Lemma build_step_ok m a l pc pcs chains inserted :
  represents m a → mapped l → links_inv (pc :: pcs) a chains inserted → ln_next a + 1 < 2 ^ 32 →
  ∃ m', build_step inner_keys l pc m = Ok ((step pc a).1, m') ∧ represents m' (step pc a).2.
Proof.
  intros Hm Hl Hlk Hnext. pose proof (li_pcs _ _ _ _ _ _ _ _ _ Hlk) as [Hpc _]%Forall_cons.
  pose proof (li_next _ _ _ _ _ _ _ _ _ Hlk) as [Hn0 _]. pose proof Hl as [Hld Hlb].
  pose proof (rp_shared _ _ Hm) as Hs. pose proof (st_nchunks _ _ _ _ Htable) as Hnch.
  destruct (rp_buckets _ _ Hm) as (heads & Hb & Hbl & Hbh).
  assert (Hrow : ∀ p row, 0 ≤ row < chunk_size p ∧ p ∈ pub → 0 ≤ row < 1024 ∧ chunk_wf ncolumns (chunk_of p)).
  { intros p row [Hr Hp]. pose proof (chunk_size_bound p Hp). split; [lia|]. apply list_elem_of_lookup in Hp as [i Hi]. by apply (chunk_of_at i). }
  assert (Hhead : ∀ p row, 0 ≤ row < 1024 → p ∈ pub →
    aref heads (chunk_bucket m (zget 0 (ch_hashes (chunk_of p)) row)) = Ok (ln_head a (bucket_of chunk_base id_class class_bucket p row))).
  { intros p row Hr Hp. rewrite (chunk_bucket_of m a) by done. pose proof (class_bucket_range (id_class (row_id chunk_base p row))) as Hrange.
    unfold bucket_of. rewrite (aref_ok 0) by lia. by rewrite Hbh. }
  assert (Hrb : read_buckets m (lo_buckets l) = Ok heads) by (unfold read_buckets; by rewrite Hlb, Hb).
  destruct pc as [|p row|p row head|p row head|p row|p row link|p row|]; cbn [build_step link_step].
  - rewrite Hs. cbn [ps_next_chunk ps_nchunks ps_allocated_bytes ps_build_rows ps_directory set_flags set_counters].
    rewrite Hnch. unfold to_u32. rewrite Z.mod_small by lia.
    destruct (Z.leb_spec (zlength pub) (ln_next a)) as [Hge|Hlt].
    + eexists; split; [done|]. by apply (write_shared_ok m a (ln_next a + 1) (ln_duplicates a)).
    + assert (Hne : pub ≠ []) by (intros E; rewrite E in Hlt; cbn in Hlt; lia).
      unfold read_directory. cbn [sm_heap with_shared]. rewrite (rp_directory _ _ Hm Hne), bind_Ok, (aref_ok 0), bind_Ok by lia.
      eexists; split; [done|]. by apply (write_shared_ok m a (ln_next a + 1) (ln_duplicates a)).
  - destruct Hpc as [Hr Hp]. destruct (read_represented m a p Hm Hp) as (links & -> & Hlen & Hget). rewrite bind_Ok.
    change (ch_nrows (set_chunk_links (chunk_of p) links)) with (chunk_size p).
    destruct (Z.leb_spec (chunk_size p) row); [by exists m|]. destruct (Hrow p row) as [Hr' Hwf]; [split; [lia|done]|].
    rewrite (hash_read _ _ _ Hwf), bind_Ok, Hrb, bind_Ok, Hhead, bind_Ok by done. by exists m.
  - destruct (Hrow p row Hpc) as [Hr' Hwf]. destruct Hpc as [Hr Hp]. destruct (read_represented m a p Hm Hp) as (links & -> & Hlen & Hget).
    rewrite bind_Ok. cbn [ch_links set_chunk_links]. rewrite aset_ok, bind_Ok by lia. eexists; split; [done|]. by apply write_link_ok.
  - destruct Hpc as [Hpc Hlink]. destruct (Hrow p row Hpc) as [Hr' Hwf]. destruct Hpc as [Hr Hp].
    destruct (read_represented m a p Hm Hp) as (links & -> & Hlen & Hget).
    rewrite bind_Ok, (hash_read _ _ _ Hwf), bind_Ok, Hrb, bind_Ok, Hhead, bind_Ok by done.
    destruct (ln_head a _ =? head); [|by exists m]. rewrite (chunk_bucket_of m a) by done.
    pose proof (class_bucket_range (id_class (row_id chunk_base p row))) as Hrange.
    rewrite aset_ok, bind_Ok by (unfold bucket_of; lia). rewrite Hlb. cbn [ch_index set_chunk_links fst snd].
    assert (Hid : to_u32 (to_u32 (ch_index (chunk_of p) * PARALLEL_BUILD_CHUNK_ROWS + row) + 1) = id_of p row + 1).
    { pose proof (st_ids _ _ _ _ Htable). apply list_elem_of_lookup in Hp as [i Hi]. destruct (id_of_split i p row Hi Hr') as (_ & _ & Hb').
      change (ch_index (chunk_of p) * PARALLEL_BUILD_CHUNK_ROWS + row) with (id_of p row).
      unfold to_u32. rewrite (Z.mod_small (id_of p row)), Z.mod_small by lia. done. }
    rewrite Hid. eexists; split; [done|]. by apply write_head_ok.
  - destruct Hpc as [Hpc _]. destruct (Hrow p row Hpc) as [Hr' Hwf]. destruct Hpc as [Hr Hp].
    destruct (read_represented m a p Hm Hp) as (links & -> & Hlen & Hget).
    rewrite bind_Ok. cbn [ch_links set_chunk_links]. rewrite (aref_ok 0), bind_Ok, Hget, Hs by lia. by exists m.
  - destruct Hpc as [Hpc (before & skipped & rest & E & -> & _)]. destruct (Hrow p row Hpc) as [Hr' Hwf]. destruct Hpc as [Hr Hp].
    destruct rest as [|y rest]; cbn [chain_head]; [by exists m|].
    assert (Hy : y ∈ ids).
    { assert (Hyc : y ∈ chains (bucket_of chunk_base id_class class_bucket p row)) by (rewrite E; set_solver).
      apply (li_chain _ _ _ _ _ _ _ _ _ Hlk) in Hyc as [Hyc _]. rewrite <- (li_ids _ _ _ _ _ _ _ _ _ Hlk). set_solver. }
    pose proof (ids_nonneg y Hy). rewrite (proj2 (Z.eqb_neq _ _)) by lia. rewrite Z.add_simpl_r.
    apply elem_of_ids in Hy as (q & row' & Hq & Hr2 & ->). destruct (Hrow q row') as [Hr2' Hwf']; [done|].
    destruct (read_represented m a p Hm Hp) as (links & -> & Hlen & Hget). rewrite bind_Ok.
    rewrite (row_chunk_ok m a), bind_Ok by done.
    destruct (read_represented m a q Hm Hq) as (links' & -> & Hlen' & Hget'). rewrite bind_Ok.
    rewrite chunk_rows_match_ok, bind_Ok by done. rewrite <- !id_class_of by done.
    case_bool_decide; cbn [fst snd]; [by exists m|]. cbn [ch_links set_chunk_links]. rewrite (aref_ok 0), bind_Ok, Hget' by lia. by exists m.
  - rewrite Hs. cbn [ps_spilled set_flags set_counters]. eexists; split; [done|]. by apply (write_shared_ok m a (ln_next a) true).
  - by exists m.
Qed.
End build.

········

Please go through the material and return each line where the word "unfold" appears.

    unfold bucket_of. rewrite (aref_ok 0) by lia. by rewrite Hbh. }
  assert (Hrb : read_buckets m (lo_buckets l) = Ok heads) by (unfold read_buckets; by rewrite Hlb, Hb).
    rewrite Hnch. unfold to_u32. rewrite Z.mod_small by lia.
      unfold read_directory. cbn [sm_heap with_shared]. rewrite (rp_directory _ _ Hm Hne), bind_Ok, (aref_ok 0), bind_Ok by lia.
    rewrite aset_ok, bind_Ok by (unfold bucket_of; lia). rewrite Hlb. cbn [ch_index set_chunk_links fst snd].
      unfold to_u32. rewrite (Z.mod_small (id_of p row)), Z.mod_small by lia. done. }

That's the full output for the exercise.